§ RECORDS PROVIDED
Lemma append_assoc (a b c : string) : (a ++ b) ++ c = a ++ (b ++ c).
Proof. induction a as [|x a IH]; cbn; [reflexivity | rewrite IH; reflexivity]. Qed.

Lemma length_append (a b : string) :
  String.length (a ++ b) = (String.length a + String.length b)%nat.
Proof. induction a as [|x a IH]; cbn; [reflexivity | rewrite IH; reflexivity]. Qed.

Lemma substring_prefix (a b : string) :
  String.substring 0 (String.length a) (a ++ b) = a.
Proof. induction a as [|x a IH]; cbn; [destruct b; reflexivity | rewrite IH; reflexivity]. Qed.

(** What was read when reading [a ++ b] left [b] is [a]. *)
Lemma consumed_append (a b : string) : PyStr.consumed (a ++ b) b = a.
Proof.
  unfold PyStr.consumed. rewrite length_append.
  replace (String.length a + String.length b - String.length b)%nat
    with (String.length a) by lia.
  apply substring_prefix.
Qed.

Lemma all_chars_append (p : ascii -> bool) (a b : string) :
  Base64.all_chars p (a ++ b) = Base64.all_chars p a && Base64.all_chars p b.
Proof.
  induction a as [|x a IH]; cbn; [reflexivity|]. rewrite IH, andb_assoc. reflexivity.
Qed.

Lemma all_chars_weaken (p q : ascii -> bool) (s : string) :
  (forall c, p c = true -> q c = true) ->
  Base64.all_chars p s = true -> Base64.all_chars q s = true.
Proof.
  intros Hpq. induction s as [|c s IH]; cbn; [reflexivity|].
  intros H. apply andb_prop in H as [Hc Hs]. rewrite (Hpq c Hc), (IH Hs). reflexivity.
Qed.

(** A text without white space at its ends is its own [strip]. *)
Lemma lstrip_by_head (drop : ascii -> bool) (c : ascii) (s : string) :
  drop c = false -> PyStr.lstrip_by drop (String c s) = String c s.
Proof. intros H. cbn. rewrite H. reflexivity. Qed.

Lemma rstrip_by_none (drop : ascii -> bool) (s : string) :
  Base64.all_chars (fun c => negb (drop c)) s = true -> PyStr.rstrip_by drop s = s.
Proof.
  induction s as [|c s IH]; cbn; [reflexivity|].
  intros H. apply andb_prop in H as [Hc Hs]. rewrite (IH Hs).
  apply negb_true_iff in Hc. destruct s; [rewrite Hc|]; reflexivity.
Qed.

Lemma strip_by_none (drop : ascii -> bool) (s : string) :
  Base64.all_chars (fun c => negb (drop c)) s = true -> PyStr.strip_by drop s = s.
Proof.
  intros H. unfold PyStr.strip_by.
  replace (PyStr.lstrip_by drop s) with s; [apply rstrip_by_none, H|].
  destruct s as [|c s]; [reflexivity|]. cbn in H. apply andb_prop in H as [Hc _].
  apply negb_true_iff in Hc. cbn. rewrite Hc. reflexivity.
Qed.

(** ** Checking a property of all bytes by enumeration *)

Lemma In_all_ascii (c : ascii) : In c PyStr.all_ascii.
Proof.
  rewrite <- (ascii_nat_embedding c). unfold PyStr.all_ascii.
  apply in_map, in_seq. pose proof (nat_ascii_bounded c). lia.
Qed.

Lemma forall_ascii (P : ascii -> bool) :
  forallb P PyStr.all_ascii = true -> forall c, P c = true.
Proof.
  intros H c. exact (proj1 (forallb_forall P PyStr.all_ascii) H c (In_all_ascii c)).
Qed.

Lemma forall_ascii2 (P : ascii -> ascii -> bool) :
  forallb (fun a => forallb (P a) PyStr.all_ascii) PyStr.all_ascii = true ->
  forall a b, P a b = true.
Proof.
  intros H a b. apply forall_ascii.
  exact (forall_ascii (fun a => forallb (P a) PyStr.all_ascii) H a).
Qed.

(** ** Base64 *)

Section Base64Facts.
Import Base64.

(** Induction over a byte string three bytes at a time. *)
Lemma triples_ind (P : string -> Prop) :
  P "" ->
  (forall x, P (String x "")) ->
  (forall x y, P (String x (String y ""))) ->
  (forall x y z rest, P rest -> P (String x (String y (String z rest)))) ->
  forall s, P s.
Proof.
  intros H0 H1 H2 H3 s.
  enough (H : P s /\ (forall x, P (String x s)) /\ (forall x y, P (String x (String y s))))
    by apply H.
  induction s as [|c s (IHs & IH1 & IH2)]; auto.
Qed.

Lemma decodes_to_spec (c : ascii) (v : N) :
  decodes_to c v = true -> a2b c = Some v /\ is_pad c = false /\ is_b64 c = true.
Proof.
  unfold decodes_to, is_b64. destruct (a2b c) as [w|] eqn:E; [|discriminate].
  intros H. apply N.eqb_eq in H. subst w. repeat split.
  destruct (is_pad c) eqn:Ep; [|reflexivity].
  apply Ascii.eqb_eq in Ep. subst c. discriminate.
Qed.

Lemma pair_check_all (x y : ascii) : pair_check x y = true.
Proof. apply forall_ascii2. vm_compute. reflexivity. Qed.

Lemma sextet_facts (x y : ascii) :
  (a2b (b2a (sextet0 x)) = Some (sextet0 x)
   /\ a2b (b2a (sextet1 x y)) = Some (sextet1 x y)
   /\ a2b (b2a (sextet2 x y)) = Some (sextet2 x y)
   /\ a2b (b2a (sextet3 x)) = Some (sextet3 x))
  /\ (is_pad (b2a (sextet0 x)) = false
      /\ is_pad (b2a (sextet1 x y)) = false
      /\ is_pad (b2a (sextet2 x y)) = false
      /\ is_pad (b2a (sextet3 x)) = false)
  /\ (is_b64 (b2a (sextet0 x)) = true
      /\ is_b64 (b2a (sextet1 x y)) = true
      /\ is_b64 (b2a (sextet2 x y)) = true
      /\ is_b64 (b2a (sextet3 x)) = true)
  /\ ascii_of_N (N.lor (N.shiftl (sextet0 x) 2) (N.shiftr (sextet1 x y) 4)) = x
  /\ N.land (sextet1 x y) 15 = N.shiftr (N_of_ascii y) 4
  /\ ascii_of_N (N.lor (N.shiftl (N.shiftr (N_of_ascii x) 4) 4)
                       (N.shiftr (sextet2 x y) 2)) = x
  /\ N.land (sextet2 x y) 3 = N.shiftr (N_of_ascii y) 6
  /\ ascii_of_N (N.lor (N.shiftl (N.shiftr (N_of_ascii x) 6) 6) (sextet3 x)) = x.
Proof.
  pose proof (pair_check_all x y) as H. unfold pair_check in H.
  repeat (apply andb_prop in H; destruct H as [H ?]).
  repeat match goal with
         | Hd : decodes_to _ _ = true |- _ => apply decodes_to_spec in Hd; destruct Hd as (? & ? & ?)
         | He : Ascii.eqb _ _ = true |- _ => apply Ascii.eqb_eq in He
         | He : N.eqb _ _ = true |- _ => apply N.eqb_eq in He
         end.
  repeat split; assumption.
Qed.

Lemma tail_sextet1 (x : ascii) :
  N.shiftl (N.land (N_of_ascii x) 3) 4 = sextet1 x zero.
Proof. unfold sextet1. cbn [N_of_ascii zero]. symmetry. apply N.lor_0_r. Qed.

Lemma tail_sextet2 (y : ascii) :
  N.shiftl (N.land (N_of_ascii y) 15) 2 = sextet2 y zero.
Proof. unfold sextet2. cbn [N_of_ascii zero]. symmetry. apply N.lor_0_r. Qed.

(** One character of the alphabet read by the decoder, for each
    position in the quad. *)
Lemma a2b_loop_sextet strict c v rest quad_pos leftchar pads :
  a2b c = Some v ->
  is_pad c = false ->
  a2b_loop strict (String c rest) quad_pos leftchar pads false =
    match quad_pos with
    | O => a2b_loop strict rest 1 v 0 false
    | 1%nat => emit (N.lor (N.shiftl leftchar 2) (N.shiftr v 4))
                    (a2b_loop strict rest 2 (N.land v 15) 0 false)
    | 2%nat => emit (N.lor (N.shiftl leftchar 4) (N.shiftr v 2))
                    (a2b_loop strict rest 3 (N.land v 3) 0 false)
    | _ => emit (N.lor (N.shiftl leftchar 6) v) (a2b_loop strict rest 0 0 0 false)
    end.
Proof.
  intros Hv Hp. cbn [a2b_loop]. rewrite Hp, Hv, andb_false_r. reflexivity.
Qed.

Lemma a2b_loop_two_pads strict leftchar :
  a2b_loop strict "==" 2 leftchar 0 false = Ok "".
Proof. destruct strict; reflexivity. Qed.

§ THE PROBLEM
If a line in the entries contains the word "discriminate", copy that line out.

§ WRITTEN RESPONSE
  unfold decodes_to, is_b64. destruct (a2b c) as [w|] eqn:E; [|discriminate].
  apply Ascii.eqb_eq in Ep. subst c. discriminate.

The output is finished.